O inquérito policial deu conta de que foram os irmãos agricultores. A família de uma das moças contrata um detetive para elucidar vários aspectos importantes sobre o crime e como os corpos das jovens apareceram no canavial. O detetive Getúlio acende o seu cigarro Astória e faz séries de perguntas aos pais das jovens assassinadas.

- Marreco fugiu da Casa de Detenção:
- De novo?
- Ele compra a polícia, não acredito no que dizem os jornais e rádios, que ele tem uma reza que desaparece!
- Fugiu dentro do guarda-roupa. – disse Pinto da meganha.
- Rapaz, Pinto vai findar preso e excluído como comunista.
Estudantes no Zoológico de Dois Irmãos telefonam para a Central de Polícia:

- Marreco está aqui no Horto de Dois Irmãos.

Para a gozação dos estudantes de agronomia, viaturas da Polícia Militar e Civil foram ao local. Lá chegando estavam as aves palmípedes nadando no lago.
Um investigador de menor chegou a dar um cascudo no menino que vendia amendoins. Somente porque estava rindo com os trotes dos estudantes.

Nos jornais estamparam que a família de uma das moças que foram assassinadas no canavial, contratou um detetive para descobrir os verdadeiros assassinos.
- Ninguém está acreditando no que o chefe de Polícia está dizendo. O inquérito policial está mal feito. A polícia já não tem a credibilidade, perdeu a confiança popular desde quando muitos se envolveram com ladrões e, agora, com esta tal de maconha. Olha, faz até medo a gente falar...
- Quando eu for à capital vou comprar “Recife Sangrento”, do detetive Dunga.
- A polícia proibiu porque se espremer sai sangue.
- A polícia não tem poderes para isso. Só se for a Censura Federal. Assim mesmo, no cumprimento da lei.
- Os agricultores estão presos como bodes expiatórios.
- Menino, e como a polícia não suspeitou do pai de Thaís?
- Ele foi na certa. Olhe, eu acho que ele deveria ser investigado.

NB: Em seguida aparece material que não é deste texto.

Lemma apply_deferred_op_calls (w : World) sender op now :
  whenever (apply_deferred_op w sender op now) (λ r, kept w r.1 ∧
    ∃ out, (bus r.1).1 = (bus w).1 ++ COp sender op now out ::
             (match out with NotDeferred _ => [CRace sender (ro_channel op)] | _ => [] end) ∧
      r.2 = match out with
            | DeferralApplied => Ok Applied
            | NotDeferred _ => Ok Raced
            | WrongSender => Err (Violation ForeignMessage)
            end).
Proof.
  unfold apply_deferred_op. apply whenever_bind.
  eapply (whenever_mono _ (λ r, r.1.1 = (bus w).1 ++ [COp sender op now r.2])).
  { destruct op as [ch id [[body t]|]]; simpl; (eapply whenever_mono; [apply log_logs|]); intros r Hr; exact Hr. }
  intros [[l b] out]. cbn [fst snd]. intros ->. apply whenever_ret. destruct out as [|da|]; cbn [fst snd].
  - split; [apply kept_bus|]. by exists DeferralApplied.
  - split; [repeat split|]. exists (NotDeferred da). split; [|done]. cbn. by rewrite <-app_assoc.
  - split; [apply kept_bus|]. by exists WrongSender.
Qed.

Lemma apply_ops_calls sender ops now : ∀ (w : World) cs any,
  whenever (apply_ops w sender ops now cs any) (λ '(w', cs', any', v), kept w w' ∧
    ∃ l, any' = any || applied_any l ∧
      match v with
      | None => ran sender now ops l ∧ (bus w').1 = (bus w).1 ++ l
      | Some o => o = Violation ForeignMessage ∧
          ∃ before op after, ops = before ++ op :: after ∧ ran sender now before l ∧
            (bus w').1 = (bus w).1 ++ l ++ [COp sender op now WrongSender]
      end).
Proof.
  induction ops as [|op ops IH]; intros w cs any; cbn [apply_ops].
  { apply whenever_ret. split; [apply kept_refl|]. exists []. simpl. rewrite orb_false_r, app_nil_r. by repeat constructor. }
  apply whenever_bind. eapply whenever_mono; [apply apply_deferred_op_calls|].
  intros [w1 e] (Hk&out&Hl&He). cbn [fst snd] in *. subst e.
  assert (Hgo : ∀ (e : OpEffect) pre, (bus w1).1 = (bus w).1 ++ pre →
    (∀ k, applied_any (pre ++ k) = (match e with Applied => true | Raced => false end) || applied_any k) →
    (∀ before k, ran sender now before k → ran sender now (op :: before) (pre ++ k)) →
    whenever (apply_ops w1 sender ops now (cs ++ [ro_channel op])
        (any || match e with Applied => true | Raced => false end)) (λ '(w', cs', any', v), kept w w' ∧
      ∃ l, any' = any || applied_any l ∧
        match v with
        | None => ran sender now (op :: ops) l ∧ (bus w').1 = (bus w).1 ++ l
        | Some o => o = Violation ForeignMessage ∧
            ∃ before op' after, op :: ops = before ++ op' :: after ∧ ran sender now before l ∧
              (bus w').1 = (bus w).1 ++ l ++ [COp sender op' now WrongSender]
        end)).
  { intros e pre Hb Ha Hr. eapply whenever_mono; [apply IH|].
    intros [[[w2 cs2] any2] v] (Hk2&l2&->&Hv). split; [by eapply kept_trans|]. exists (pre ++ l2).
    rewrite Ha, orb_assoc. split; [done|]. destruct v as [v|].
    - destruct Hv as (->&before&op'&after&->&Hran&Hbus). split; [done|]. exists (op :: before), op', after.
      split_and!; [done|by apply Hr|]. by rewrite Hbus, Hb, !app_assoc.
    - destruct Hv as [Hran Hbus]. split; [by apply Hr|]. by rewrite Hbus, Hb, !app_assoc. }
  destruct out as [|t|]; cbn [app] in Hl.
  - apply (Hgo Applied [COp sender op now DeferralApplied] Hl); [done|]. intros. by constructor.
  - apply (Hgo Raced [COp sender op now (NotDeferred t); CRace sender (ro_channel op)] Hl); [done|]. intros. by constructor.
  - apply whenever_ret. split; [done|]. exists []. simpl. rewrite orb_false_r. split; [done|]. split; [done|].
    exists [], op, ops. split_and!; [done|constructor|done].
Qed.
Lemma write_close_finished all slot t r :
  data (written t) = all → Forall (λ m, is_close m = false) (written t) → slot = CloseSent r →
  finished all slot (written (write_close t r)).
Proof.
  intros Hd Ho Hs. unfold write_close. destruct (write_with_watchdog t (WClose r)) as [t' ok] eqn:Hw.
  apply write_spec in Hw as (Hw&_). cbn [fst]. rewrite Hw. destruct ok.
  - assert (data (written t ++ [WClose r]) = all) as Hd' by (by rewrite data_app, app_nil_r).
    split; [by rewrite Hd'|]. right. by exists r, (written t).
  - rewrite app_nil_r. split; [by rewrite Hd|by left].
Qed.

Lemma writer_step_in_order all t e t' on :
  writer_step t e = (t', on) → in_order all t →
  let all' := all ++ queued (rx_open t) [e] in
  if on then in_order all' t' ∧ close_rx t' = slot_step (close_rx t) e ∧
             rx_open t' = (match e with DropSender => false | _ => rx_open t end)
  else finished all' (slot_step (close_rx t) e) (written t').
Proof.
  intros Hstep Hi. pose proof Hi as [Hf Ho].
  destruct e; cbn [writer_step queued] in *; rewrite ?app_nil_r.
  - destruct (rx_open t) eqn:Hop; injection Hstep as <- <-; (split; [|cbn; by destruct (close_rx t)]); [|by rewrite app_nil_r].
    split; [|done]. cbn [with_rx written rx]. unfold payload in *. by rewrite omap_app, app_assoc, Hf.
  - destruct (close_rx t) eqn:Hc; injection Hstep as <- <-; rewrite ?Hc; by repeat split.
  - destruct (close_rx t) eqn:Hc; injection Hstep as <- <-; rewrite ?Hc; by repeat split.
  - injection Hstep as <- <-. split; [done|]. by destruct (close_rx t).
  - destruct (rx t) as [|f q] eqn:Hrx.
    + destruct (rx_open t) eqn:Hop; injection Hstep as <- <-; [split; [done|]; by destruct (close_rx t)|].
      rewrite payload_nil, app_nil_r in Hf. destruct (close_rx t) eqn:Hc; [by split; [rewrite Hf|left]| |by split; [rewrite Hf|left]].
      by apply write_close_finished.
    + destruct (write_with_watchdog (with_rx t q) (WFrame f)) as [t1 ok] eqn:Hw.
      destruct (write_frame_in_order _ _ _ _ _ _ Hi Hrx Hw) as (Hgo&Hp&Hcl). apply write_spec in Hw as (_&_&_&Hro&Hcr).
      destruct ok; injection Hstep as <- <-; [|by split; [|left]].
      destruct (Hgo eq_refl) as [[Hf1 Ho1] _]. split; [by split|]. cbn [with_wrote close_rx rx_open with_rx] in *.
      rewrite Hcr, Hro. by destruct (close_rx t).
  - assert (slot_step (close_rx t) CloseArm = close_rx t) as Hslot by (by destruct (close_rx t)).
    destruct (close_settled t); [by injection Hstep as <- <-|].
    destruct (close_rx t) as [|r|] eqn:Hc; [injection Hstep as <- <-; by rewrite Hc| |injection Hstep as <- <-; by repeat split].
    destruct (flush_queue (rx t) t) as [t1 ok] eqn:Hfl. injection Hstep as <- <-.
    destruct (flush_in_order _ _ _ _ _ Hi eq_refl Hfl) as (Hd&Hp&Hcl).
    destruct ok; [apply write_close_finished; auto|by split; [|left]].
  - assert (slot_step (close_rx t) TickArm = close_rx t) as Hslot by (by destruct (close_rx t)). rewrite Hslot.
    destruct (write_with_watchdog t WPing) as [t1 ok] eqn:Hw. apply write_spec in Hw as (Hw&Hwr&Hrx&Hro&Hcr).
    assert (in_order all t1) as Hi1.
    { split; rewrite Hw; [rewrite Hrx, data_app; destruct ok; by rewrite app_nil_r|].
      apply Forall_app. split; [done|]. destruct ok; by repeat constructor. }
    assert (finished all (close_rx t) (written t1)) as Hfin.
    { split; [|left; apply Hi1]. rewrite <-(order_frames _ _ Hi1). by apply prefix_app_r. }
    destruct ok; cbn [negb] in Hstep; [|by injection Hstep as <- <-].
    destruct (wrote_frame_since_tick t1); [injection Hstep as <- <-; split; [by destruct Hi1|done]|].
    destruct (write_with_watchdog t1 (WFrame Heartbeat)) as [t2 ok2] eqn:Hw2. apply write_spec in Hw2 as (Hw2&_&Hrx2&Hro2&Hcr2).
    assert (in_order all t2) as Hi2.
    { destruct Hi1 as [Hf1 Ho1]. split; rewrite Hw2; [rewrite Hrx2, data_app; destruct ok2; by rewrite app_nil_r|].
      apply Forall_app. split; [done|]. destruct ok2; by repeat constructor. }
    destruct ok2; injection Hstep as <- <-.
    + split; [by destruct Hi2|]. cbn [with_wrote close_rx rx_open]. by rewrite Hcr2, Hro2, Hcr, Hro.
    + split; [|left; apply Hi2]. rewrite <-(order_frames _ _ Hi2). by apply prefix_app_r.
Qed.
(** Documented behaviour of [chrono]: an instant is a count of nanoseconds from the epoch,
    ordered by it; the accessors round towards the past; the constructors invert them, and
    accept whatever an accessor answered. (A leap second, which no clock read answers, is not
    on the line.) A text of a four-digit year is of fixed width, most significant field
    first, so it orders as the instants do, and reads back as the whole second; any other
    year is spelled with a sign, which orders before every digit and which the parser
    refuses. *)
Class ChronoLine (DateTime : Type) `{Chrono DateTime, ChronoSecs DateTime, ChronoOrd DateTime} := {
  nanos_of : DateTime → Z;
  nanos_of_inj a b : nanos_of a = nanos_of b → a = b;
  later_nanos a b : later a b = (nanos_of b <? nanos_of a)%Z;
  timestamp_millis_nanos a : timestamp_millis a = (nanos_of a / 1000000)%Z;
  timestamp_nanos a : timestamp a = (nanos_of a / 1000000000)%Z;
  subsec_nanos a : Z.of_N (timestamp_subsec_nanos a) = (nanos_of a mod 1000000000)%Z;
  millis_range a : (- 9223372036854775808 ≤ timestamp_millis a ≤ 9223372036854775807)%Z;
  from_millis_total a : is_Some (from_timestamp_millis (timestamp_millis a));
  from_millis_nanos z a : from_timestamp_millis z = Some a → nanos_of a = (z * 1000000)%Z;
  from_secs_total a n : n < 1000000000 → is_Some (from_timestamp (timestamp a) n);
  from_ns_total z :
    (- 9223372036854775808 ≤ z ≤ 9223372036854775807)%Z →
    is_Some (from_timestamp (z / 1000000000) (Z.to_N (z mod 1000000000)));
  from_secs_nanos z n a :
    from_timestamp z n = Some a → nanos_of a = (z * 1000000000 + Z.of_N n)%Z;
  rfc3339_order a b :
    four_digit_year a → four_digit_year b →
    String.compare (to_rfc3339_secs a) (to_rfc3339_secs b) = (timestamp a ?= timestamp b)%Z;
  rfc3339_reads a :
    four_digit_year a → parse_from_rfc3339 (to_rfc3339_secs a) = from_timestamp (timestamp a) 0;
  rfc3339_signed a b :
    ¬ four_digit_year a → four_digit_year b →
    String.compare (to_rfc3339_secs a) (to_rfc3339_secs b) = Lt;
  rfc3339_refused a : ¬ four_digit_year a → parse_from_rfc3339 (to_rfc3339_secs a) = None;
}.

(** A clock to evaluate the definitions at: nanoseconds within a calendar range, with the
    seconds since the year 0000 in twelve digits for text. *)
Module NanoClock.

(** [n] in [w] decimal digits, and back. *)
Fixpoint digits (w : nat) (n : N) : string :=
  match w with
  | O => ""
  | S w => String (Ascii.ascii_of_N (48 + n / 10 ^ N.of_nat w)) (digits w (n mod 10 ^ N.of_nat w))
  end.
Fixpoint read_digits (acc : N) (s : string) : option N :=
  match s with
  | EmptyString => Some acc
  | String c s =>
      let d := Ascii.N_of_ascii c in
      if (48 <=? d) && (d <=? 57) then read_digits (10 * acc + (d - 48)) s else None
  end.

Lemma digit_bounds w n : n < 10 ^ N.of_nat (S w) → n / 10 ^ N.of_nat w ≤ 9 ∧ n mod 10 ^ N.of_nat w < 10 ^ N.of_nat w.
Proof.
  intros Hn. rewrite Nat2N.inj_succ, N.pow_succ_r' in Hn. assert (0 < 10 ^ N.of_nat w) by (apply N.neq_0_lt_0, N.pow_nonzero; lia).
  split; [|apply N.mod_lt; lia]. enough (n / 10 ^ N.of_nat w < 10) by lia. apply N.Div0.div_lt_upper_bound. lia.
Qed.

Lemma digit_code d : d ≤ 9 → Ascii.N_of_ascii (Ascii.ascii_of_N (48 + d)) = 48 + d.
Proof. intros. apply Ascii.N_ascii_embedding. lia. Qed.

Lemma digits_read w : ∀ n acc, n < 10 ^ N.of_nat w → read_digits acc (digits w n) = Some (acc * 10 ^ N.of_nat w + n).
Proof.
  induction w as [|w IH]; intros n acc Hn; [change (10 ^ N.of_nat 0) with 1 in *; simpl; f_equal; lia|].
  cbn [digits read_digits]. destruct (digit_bounds w n Hn) as [Hd Hm]. rewrite digit_code by done.
  pose proof (N.Div0.div_mod n (10 ^ N.of_nat w)) as Hdm. rewrite IH by done. rewrite Nat2N.inj_succ, N.pow_succ_r'.
  clear Hn IH. generalize dependent (n mod 10 ^ N.of_nat w). generalize dependent (n / 10 ^ N.of_nat w).
  generalize (10 ^ N.of_nat w). intros p q Hq r Hr ->.
  replace ((48 <=? 48 + q) && (48 + q <=? 57)) with true by (symmetry; apply andb_true_iff; split; apply N.leb_le; lia).
  f_equal. replace (48 + q - 48) with q by lia. lia.
Qed.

O detetive Getúlio, investigando o caso, constatou que o suposto pai de Thaís era padrasto, ficando nesse caso como suspeito. Getúlio conversando com amigos da Thaís, soube que a mesma se drogava e que não considerava o padrasto como pai.
- Vamos vender este apartamento? – disse Amarílio.
- Não, eu morrendo o apartamento é de minha filha. – disse Olga, a mãe de Thaís.
- Filha da Puta, é isto que ela é, vive fumando maconha na casa dos amiguinhos, pensa que eu não sei, é? – disse, neurastênico – Estamos separados, não confie não, que eu posso tomar outra decisão. – disse por fim com voz ofegante.

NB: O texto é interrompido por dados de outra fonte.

(* ===== verification/Retaining.v ===== *)
(** * Theorems about the in-memory stores

    A store is its channel core with names: every operation is a run of the core, so the
    core's theorems are the store's, and no bookkeeping of the store's own can unwind
    ([StoreRun]). [StoreProps] states what a reader of a store may rely on: the wake source
    answers per subscriber what a walk of its unseen suffix would, a parked message cannot
    be observed before release, and the registry's two indexes stay one. *)

From S2P Require Import Prelude Envelope Ring Cursor Deferred RingCore Directory Serve Session Retention.

#[local] Open Scope N_scope.
#[local] Open Scope list_scope.

Module StoreRun.
Import Envelope Directory Plane Retention RingStore.

(** Simplify a [panics] computation whose head is known. *)
Ltac returns := repeat (simpl; match goal with
  | H : ?m = Returns _ |- context [?m ≫= _] => rewrite H
  end); simpl.

Section run.
Context {Uuid DateTime : Type}
  `{Countable Uuid, Chrono DateTime, ChronoSecs DateTime, ChronoOrd DateTime, !ChronoLine DateTime}.
Implicit Types (st : RingStore Uuid DateTime) (m : MessageEnvelope Uuid DateTime) (t now : DateTime).

(** *** Instants *)

Definition after_epoch t : Prop := (0 ≤ timestamp_millis t)%Z.
Definition millis t : N := Z.to_N (timestamp_millis t).

Lemma release_time_of_Returns t : after_epoch t → release_time_of t = Returns (millis t).
Proof. unfold after_epoch, release_time_of. intros. by destruct (Z.ltb_spec (timestamp_millis t) 0); [lia|]. Qed.

(** A release time some instant rounds to. *)
Definition is_instant (n : N) : Prop := ∃ t, after_epoch t ∧ n = millis t.

Lemma instant_of_millis t :
  after_epoch t → ∃ t', instant_of (millis t) = Returns t' ∧
    timestamp_millis t' = timestamp_millis t ∧ later t' t = false.
Proof.
  intros Ht. unfold after_epoch in Ht. unfold instant_of, millis.
  pose proof (millis_range t). destruct (N.leb_spec (Z.to_N (timestamp_millis t)) i64_max) as [Hl|Hl];
    [|unfold i64_max in Hl; lia]. simpl. rewrite Z2N.id by lia.
  destruct (from_millis_total t) as [t' Hf]. rewrite Hf. exists t'. split; [done|].
  apply from_millis_nanos in Hf. rewrite later_nanos, !timestamp_millis_nanos, Hf.
  rewrite timestamp_millis_nanos, Z.div_mul by lia. split; [done|].
  apply Z.ltb_ge. pose proof (Z.mul_div_le (nanos_of t) 1000000). lia.
Qed.

Lemma is_instant_view e :
  is_instant (Deferred.release_at e) →
  ∃ v, view (Uuid := Uuid) e = Returns v ∧ parked_envelope v = Deferred.payload e ∧
    timestamp_millis (parked_release_at v) = Z.of_N (Deferred.release_at e).
Proof.
  intros (t&Ht&Hn). unfold view. rewrite Hn.
  destruct (instant_of_millis t Ht) as (t'&Hi&Hm&_). rewrite Hi. simpl. eexists. split; [done|].
  simpl. split; [done|]. rewrite Hm. unfold millis. unfold after_epoch in Ht. lia.
Qed.

(** *** The store invariant *)

Record store_wf st : Prop := mkStoreWf {
  swf_core : Core.wf (core st);
  swf_slugs : ∀ s, is_Some (app_slugs st !! s) ↔ is_Some (Core.cursors (core st) !! s);
  swf_epoch : Ring.epoch (Core.ring (core st)) = st_epoch st;
  swf_publishes : Ring.next_seq (Core.ring (core st)) = publishes st + 1;
  swf_instants : Forall (λ e, is_instant (Deferred.release_at e)) (Deferred.parked (Core.deferred (core st)));
  swf_class : channel_capabilities (st_address st) = Some (st_capabilities st) ∧
              durable (st_capabilities st) = false;
  swf_depth : Ring.depth (Core.ring (core st)) ≤ MAX_RING_RETAIN_DEPTH;
}.

Lemma with_epoch_wf u addr d ep st : with_epoch u addr d ep = Returns st → store_wf st.
Proof.
  unfold with_epoch. destruct (scheme_of addr ≫= capabilities) as [caps|] eqn:Hc; [|done]. simpl.
  destruct (durable caps) eqn:Hd; [done|]. simpl. destruct d as [n|]; [|done].
  destruct (N.leb_spec n MAX_RING_RETAIN_DEPTH); [|done]. simpl. intros [= <-].
  split; simpl; try done.
  - apply CoreRun.core_new_wf.
  - intros s. rewrite !lookup_empty. done.
Qed.

(** *** Operations as core operations *)

(** Every operation of a store that changes its state. *)
Inductive store_op :=
| SAppend m
| SAttach (s slug : string) (push_depth : Depth)
| SAttachFrom (s slug : string) (push_depth : Depth) (floor : N)
| SDetach (s : string)
| SWindow (s : string) (push_limit retain_limit : Depth)
| SAdvance (s : string) (through seen_floor : N)
| SPark m t
| SRelease now
| SCancel (who : string) (id : Uuid) now
| SEdit (who : string) (id : Uuid) (body : option string) (release_at : option DateTime) now.

(** One operation, with the overflow it reported. *)
Definition store_step st (op : store_op) : panics (RingStore Uuid DateTime * list OverflowEvent) :=
  match op with
  | SAppend m => '(st, a) ← append st m; Returns (st, appended_overflow a)
  | SAttach s slug pd => Returns ((store_attach st s slug pd).1, [])
  | SAttachFrom s slug pd floor => '(st, _) ← store_attach_from st s slug pd floor; Returns (st, [])
  | SDetach s => Returns ((detach st s).1, [])
  | SWindow s pl rl => Returns ((store_window st s pl rl).1, [])
  | SAdvance s through floor => '(st, _) ← advance st s through floor; Returns (st, [])
  | SPark m t => '(st, _) ← park st m t; Returns (st, [])
  | SRelease now => '(st, b) ← release_due st now; Returns (st, batch_overflow b)
  | SCancel who id now => '(st, _) ← cancel_deferred st who id now; Returns (st, [])
  | SEdit who id b t now => '(st, _) ← edit_deferred st who id b t now; Returns (st, [])
  end.

Fixpoint store_run st (ops : list store_op) : panics (RingStore Uuid DateTime * list OverflowEvent) :=
  match ops with
  | [] => Returns (st, [])
  | op :: ops =>
      '(st, ev) ← store_step st op;
      '(st, evs) ← store_run st ops;
      Returns (st, ev ++ evs)
  end.

Definition named (id : Uuid) : MessageEnvelope Uuid DateTime → bool :=
  λ m, bool_decide (message_id m = id).

(** What the operation asks of the channel core. *)
Definition core_ops_of st (op : store_op) : list (@CoreRun.core_op (MessageEnvelope Uuid DateTime) string) :=
  match op with
  | SAppend m => [CoreRun.OpAppend m]
  | SAttach s _ pd => [CoreRun.OpAttach s (depth_bound pd)]
  | SAttachFrom s _ pd floor => [CoreRun.OpAttachFrom s (depth_bound pd) floor]
  | SDetach s => [CoreRun.OpDetach s]
  | SWindow s pl rl => [CoreRun.OpWindow s (depth_bound pl) (depth_bound rl)]
  | SAdvance s through floor => [CoreRun.OpAdvance s through floor]
  | SPark m t => [CoreRun.OpPark (env_sender m) m (millis t)]
  | SRelease now => [CoreRun.OpRelease (millis now)]
  | SCancel who id now =>
      match Core.owned_deferred (core st) who (named id) (millis now) with
      | Core.Owned i _ => [CoreRun.OpCancel i]
      | _ => []
      end
  | SEdit who id b t now =>
      match Core.owned_deferred (core st) who (named id) (millis now) with
      | Core.Owned i e =>
          [CoreRun.OpEdit i (with_body (Deferred.payload e) <$> b) (millis <$> t)]
      | _ => []
      end
  end.

(** The operation's preconditions: instants after 1970, room in the 64-bit counters, and an
    inherited position or an advanced span the channel reached. *)
Definition store_op_ok st (op : store_op) : Prop :=
  foldr (λ cop P, CoreRun.op_ok (core st) cop ∧ P) True (core_ops_of st op) ∧
  match op with
  | SPark _ t => after_epoch t
  | SRelease now | SCancel _ _ now => after_epoch now
  | SEdit _ _ _ t now => after_epoch now ∧ from_option after_epoch True t
  | _ => True
  end.

Fixpoint store_run_ok st (ops : list store_op) : Prop :=
  match ops with
  | [] => True
  | op :: ops =>
      store_op_ok st op ∧
      match store_step st op with
      | Returns (st, _) => store_run_ok st ops
      | Panics _ => True
      end
  end.

(** What the reported events say one subscriber lost. *)
Definition charged (s : string) (evs : list OverflowEvent) : N :=
  foldr (λ ev acc, if decide (ov_subscriber ev = s) then ov_dropped ev + acc else acc) 0 evs.

Lemma charged_app s l k : charged s (l ++ k) = charged s l + charged s k.
Proof. induction l as [|o l IH]; simpl; [lia|]. case_decide; lia. Qed.

(** Naming the applications loses no report and unwinds for nobody attached. *)
Lemma overflow_events_named slugs (over : list (Core.CursorOverflow string)) :
  Forall (λ o, is_Some (slugs !! Core.subscriber o)) over →
  ∃ evs, overflow_events slugs over = Returns evs ∧
    (∀ s, charged s evs = CoreFacts.evicted_of s over) ∧
    Forall (λ ev, ov_app_slug ev = slugs !! ov_subscriber ev) evs.
Proof.
  induction 1 as [|o over [slug Ho] _ (evs&He&Hc&Hn)]; [by exists []|].
  unfold overflow_events, app_slug in *. cbn [mapM]. rewrite Ho. simpl. rewrite He. simpl.
  eexists. split; [done|]. split.
  - intros s. simpl. by rewrite Hc.
  - constructor; [by simpl|done].
Qed.

Lemma overflow_since_attached (c : Core.RingCore (MessageEnvelope Uuid DateTime) Uuid string) f :
  Forall (λ o, is_Some (Core.cursors c !! Core.subscriber o)) (Core.overflow_since c f).
Proof.
  apply Forall_forall. intros o (p&Hin&Hp)%list_elem_of_omap.
  destruct p as [s cur]. cbv zeta in Hp. destruct (0 <? _); simplify_eq. simpl.
  apply elem_of_map_to_list in Hin. by rewrite Hin.
Qed.

Implicit Types (c : Core.RingCore (MessageEnvelope Uuid DateTime) Uuid string).

Lemma core_append_attached c m :
  Forall (λ o, is_Some (Core.cursors c !! Core.subscriber o)) (Core.report_overflow (Core.core_append c m).2).
Proof.
  unfold Core.core_append. destruct (Ring.append (Core.ring c) m) as [r a].
  destruct (_ =? 0); [constructor|]. apply (overflow_since_attached (Core.with_ring c r)).
Qed.

Lemma merge_attached (P : string → Prop) (into more : list (Core.CursorOverflow string)) :
  Forall (λ o, P (Core.subscriber o)) into → Forall (λ o, P (Core.subscriber o)) more →
  Forall (λ o, P (Core.subscriber o)) (Core.merge_overflow into more).
Proof.
  unfold Core.merge_overflow. intros Hi Hm. revert into Hi.
  induction Hm as [|ev more Hev Hm IH]; intros into Hi; simpl; [done|]. apply IH.
  unfold Core.merge_event. destruct (list_find _ into) as [[i e]|] eqn:Hf.
  - apply list_find_from_start in Hf as [Hl _]. apply Forall_insert; [done|].
    simpl. by eapply Forall_lookup_1 in Hi.
  - apply Forall_app. by repeat constructor.
Qed.

Lemma release_loop_attached c due out over :
  Forall (λ o, is_Some (Core.cursors c !! Core.subscriber o)) over →
  Forall (λ o, is_Some (Core.cursors c !! Core.subscriber o))
    (Core.release_overflow (Core.release_loop c due out over).2).
Proof.
  revert c out over. induction due as [|e due IH]; intros c out over Ho; simpl; [done|].
  pose proof (core_append_attached c (Deferred.payload e)) as Ha.
  pose proof (CoreRun.core_append_frame c (Deferred.payload e)) as (Hcs&_&_).
  destruct (Core.core_append c (Deferred.payload e)) as [c1 rep]. simpl in *. rewrite <-Hcs in *.
  apply IH, (merge_attached (λ s, is_Some (Core.cursors c1 !! s))); done.
Qed.

(** *** One step *)

(** The step returns, keeps the invariant, and is the core's own step with the same losses. *)
Definition stepped st (op : store_op) : Prop :=
  ∃ st' ev, store_step st op = Returns (st', ev) ∧ store_wf st' ∧
    (∀ s0, ∃ l, CoreRun.core_run s0 (core st) (core_ops_of st op) = Returns (core st', l) ∧
                charged s0 ev = CoreRun.reported l).

(** Changing the core and the slugs together. *)
Lemma wf_with st c slugs :
  store_wf st → Core.wf c →
  (∀ s, is_Some (slugs !! s) ↔ is_Some (Core.cursors c !! s)) →
  Core.ring c = Core.ring (core st) →
  Forall (λ e, is_instant (Deferred.release_at e)) (Deferred.parked (Core.deferred c)) →
  store_wf (with_slugs (with_core st c) slugs).
Proof. intros [] ? ? Hr ?. split; simpl; rewrite ?Hr; done. Qed.

Lemma run_one s0 c op :
  CoreRun.core_run s0 c [op] =
    ('(c', l) ← CoreRun.core_step s0 c op; Returns (c', CoreRun.add_ledger l CoreRun.no_entry)).
Proof. done. Qed.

No depoimento à Polícia Olga deu o seu testemunho, que causou suspeita de que o autor do duplo assassinato teria sido o seu ex-marido Amarílio.

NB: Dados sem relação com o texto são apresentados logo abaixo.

(* ===== verification/Durable.v ===== *)
(** * Theorems about the durable store

    [DbFacts] is the invariant of the tables: on every channel the retained positions are a
    dense run up to the allocator, a row is parked or retained and never both, and every
    cursor stands at or below the next position. [DbSim] relates a channel of the database to
    a channel core that never evicts on append: each store operation is the core's, and an
    eviction pass is a depth cut on it, so a durable channel keeps the same book of losses a
    non-durable one does. Stored times are text: the relation holds them to the years 0000 to
    9999, and [DurableProps] says what a release time outside them does. *)

From S2P Require Import Prelude Envelope Ring Cursor Deferred RingCore Directory Serve Session Retention Retaining DbStore.

#[local] Open Scope N_scope.
#[local] Open Scope list_scope.

Module DbFacts.
Import Envelope Directory Plane Retention Db DbStore.

Section facts.
Context {Uuid DateTime : Type}
  `{Countable Uuid, Chrono DateTime, ChronoSecs DateTime, ChronoOrd DateTime, !ChronoLine DateTime}.
Implicit Types (db : Database Uuid) (r : MessageRow Uuid) (u : Uuid).

(** *** The invariant *)

(** A stored time is the text of an instant RFC 3339 can spell. *)
Definition readable (s : string) : Prop := ∃ t : DateTime, four_digit_year t ∧ s = format_ts_for_db t.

- Todos nós somos assassinos em potencial – generalizando, dizia Getúlio aos seus amigos investigadores de polícia. Sem querer dizer que havia lido o manuscrito de Hercole Poirot – “Cai o pano” de Agatha Christie: .... Todo mundo é um assassino em potencial. Em todo mundo surge, de vez em quando, o desejo de matar,  ainda que não a vontade de matar. Quantas vezes você já não sentiu ou ouviu as pessoas dizerem: “Ele me deixou tão furioso que poderia mata-lo; “Eu poderia ter matado D por ter dito tal a tal coisa”; “Eu estava com tanta raiva que poderia tê-lo estrangulado”. E todas essas afirmações são, literalmente, verdadeiras. A nossa intenção nesses momentos é bastante clara. Você gostaria de matar fulano. Mas você não o faz. Sua vontade tem de estar de acordo com o seu desejo. Em crianças pequenas, o freio ainda não funciona bem. Conheci uma criança que, irritada com seu gatinho, disse: “Fica quieto ou eu te bato na cabeça e te mato” e matou mesmo, para depois ficar atônita e horrorizada quando tomou consciência de que o gatinho não voltaria a viver, porque, você vê, na realidade a criança adora o gatinho.
Pois então, somos todos assassinos em potencial...”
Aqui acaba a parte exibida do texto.